Issues Involved: 1. Adjustment to the arm's length price (ALP). 2. Application of the proviso to section 92C of the Income Tax Act. 3. Consideration of total transactions versus international transactions with associated enterprises (AEs).
Issue-wise Detailed Analysis:
1. Adjustment to the Arm's Length Price (ALP): The primary issue in this appeal is the addition of Rs. 1,04,26,928 made by the Assessing Officer (AO) on account of adjustment to the ALP. The assessee, an engineering and construction company, had entered into various international transactions. The AO computed the operating profit/operating income at 4.17% and determined the arm's length margin at 5.30% after considering an adjustment of 1% for working capital requirements. The difference of Rs. 1,04,26,908 was thus added to the assessee's income.
The assessee argued that the AO erroneously considered the entire turnover instead of only the international transactions with AEs, which constituted 9.71% of the total turnover. The Tribunal, referring to the decision in IL Jin Electronics (I) (P.) Ltd. v. Asstt. CIT, agreed with the assessee's contention that adjustments should be made only concerning the value of international transactions with AEs.
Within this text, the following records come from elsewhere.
(** * Consumer API core: lane access, lane lookup, correlation resolution
      and the finish-task rendezvous

    A shallow embedding of the resolver logic of
    [src/process_engine_adapter/process_engine_adapter.ts]
    (class [ConsumerApiProcessEngineAdapter], the datastore based variant)
    and of the two [ConsumerApiService] variants, together with the
    properties their specification states about them. *)

From Stdlib Require Import List String Ascii Bool Arith Lia ZArith.
From Stdlib Require Import DecimalString.
Import ListNotations.
Set Warnings "-register-all".
Local Open Scope string_scope.
Local Open Scope list_scope.

(** ** Errors and outcomes of asynchronous calls *)

(** The error classes of [@essential-projects/errors_ts] the code throws,
    the built-in [TypeError] of the runtime and the plain [Error]. *)
Inductive ErrorKind : Type :=
| BadRequestError
| NotFoundError
| ForbiddenError
| UnprocessableEntityError
| InternalServerError
| TypeError
| PlainError.

Definition ErrorKind_eqb (a b : ErrorKind) : bool :=
  match a, b with
  | BadRequestError, BadRequestError
  | NotFoundError, NotFoundError
  | ForbiddenError, ForbiddenError
  | UnprocessableEntityError, UnprocessableEntityError
  | InternalServerError, InternalServerError
  | TypeError, TypeError
  | PlainError, PlainError => true
  | _, _ => false
  end.

Record JsError : Type := mkError { kind : ErrorKind; message : string }.

(** [isError(error, ErrorClass)] *)
Definition isError (error : JsError) (k : ErrorKind) : bool :=
  ErrorKind_eqb (kind error) k.

(** What awaiting a call gives: a value, a thrown error (a rejected
    promise), or no answer within the recursion budget (the recursive
    queries of the adapter have no cycle guard). *)
Inductive Outcome (A : Type) : Type :=
| Returned (a : A)
| Thrown (e : JsError)
| OutOfFuel.
Arguments Returned {A} a.
Arguments Thrown {A} e.
Arguments OutOfFuel {A}.

Definition bind {A B : Type} (c : Outcome A) (k : A -> Outcome B) : Outcome B :=
  match c with
  | Returned a => k a
  | Thrown e => Thrown e
  | OutOfFuel => OutOfFuel
  end.

Declare Scope outcome_scope.
Delimit Scope outcome_scope with outcome.
Notation "x <- c ;; k" := (bind c (fun x => k))
  (at level 61, c at next level, right associativity) : outcome_scope.
Local Open Scope outcome_scope.

Definition throw {A : Type} (k : ErrorKind) (msg : string) : Outcome A :=
  Thrown (mkError k msg).

(** [await Promise.all(promises)], every promise given with the moment
    at which it settles.  The result is the first rejection in time (of two
    at the same moment, the one of the promise that comes first in the
    array); without a rejection it is the array of the values, in the order
    of the promises, once all of them are there. *)
Fixpoint firstRejection {B : Type} (settled : list (nat * Outcome B))
  : option (nat * JsError) :=
  match settled with
  | [] => None
  | (moment, Thrown e) :: rest =>
      match firstRejection rest with
      | Some (earlier, e') =>
          if Nat.ltb earlier moment then Some (earlier, e') else Some (moment, e)
      | None => Some (moment, e)
      end
  | _ :: rest => firstRejection rest
  end.

Fixpoint fulfilled {B : Type} (settled : list (nat * Outcome B)) : Outcome (list B) :=
  match settled with
  | [] => Returned []
  | (_, promise) :: rest =>
      y <- promise ;;
      ys <- fulfilled rest ;;
      Returned (y :: ys)
  end.

Definition promiseAll {B : Type} (settled : list (nat * Outcome B)) : Outcome (list B) :=
  match firstRejection settled with
  | Some (_, e) => Thrown e
  | None => fulfilled settled
  end.

(** [xs.find(pred)] *)
Definition find_first {A : Type} (pred : A -> bool) (xs : list A) : option A :=
  List.find pred xs.

(** [xs.includes(s)] on strings *)
Definition includes (xs : list string) (s : string) : bool :=
  existsb (String.eqb s) xs.

(** ** BPMN definitions as [bpmn-moddle] hands them out *)

Module Bpmn.

(** A lane ([bpmn:Lane]) and a lane set ([bpmn:LaneSet]).  [flowNodeRef]
    holds the ids of the referenced flow nodes (the code only reads
    [flowNode.id]); [None] stands for [undefined]. *)
Inductive Lane : Type :=
  mkLane {
    lane_id : string;
    lane_name : option string;
    childLaneSet : option LaneSet;
    flowNodeRef : option (list string) }
with LaneSet : Type :=
  mkLaneSet { lanes : list Lane }.

(** A root element of the definitions: its [$type] and its [laneSets]. *)
Record RootElement : Type :=
  mkRootElement { root_type : string; laneSets : option (list LaneSet) }.

Record IDefinition : Type :=
  mkDefinition { rootElements : list RootElement }.

(** Induction over the lane tree. *)
Section LaneInduction.
Variable P : Lane -> Prop.
Variable Q : LaneSet -> Prop.
Hypothesis leaf : forall i n r, P (mkLane i n None r).
Hypothesis node : forall i n c r, Q c -> P (mkLane i n (Some c) r).
Hypothesis set : forall ls, Forall P ls -> Q (mkLaneSet ls).

Fixpoint Lane_tree_ind (l : Lane) : P l :=
  match l with
  | mkLane i n None r => leaf i n r
  | mkLane i n (Some c) r => node i n c r (LaneSet_tree_ind c)
  end
with LaneSet_tree_ind (s : LaneSet) : Q s :=
  match s with
  | mkLaneSet ls =>
      set ls ((fix all (xs : list Lane) : Forall P xs :=
                 match xs with
                 | [] => Forall_nil P
                 | x :: rest => Forall_cons x (Lane_tree_ind x) (all rest)
                 end) ls)
  end.
End LaneInduction.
2. Application of the Proviso to Section 92C of the Income Tax Act: The assessee contended that the CIT(A) erred in not applying the proviso to section 92C, which allows for a downward variation of 5% in determining the ALP. The Tribunal noted that the proviso provides a standard deduction of 5% to the taxpayer, subject to the taxpayer's option. This position was supported by decisions in Philips Software Centre (P.) Ltd. v. Asstt. CIT and Skoda Auto India (P.) Ltd. v. Asstt. CIT, which upheld the taxpayer's right to this adjustment.
3. Consideration of Total Transactions versus International Transactions with AEs: The Tribunal found that the AO's computation of the ALP based on the entire turnover was incorrect, as the international transactions with AEs were only a small fraction of the total turnover. The Tribunal directed the AO to make adjustments only to the extent of the international transactions with AEs, in line with the precedent set by IL Jin Electronics (I) (P.) Ltd.
Conclusion: The Tribunal directed the AO to: 1. Adjust the ALP only concerning the international transactions with AEs, which constituted 9.71% of the total turnover. 2. Apply the 5% standard deduction as per the proviso to section 92C. 3. Recompute the ALP based on the revised calculations provided by the assessee.
The appeal was partly allowed for statistical purposes, with the AO instructed to verify and apply the correct adjustments as per the Tribunal's directions.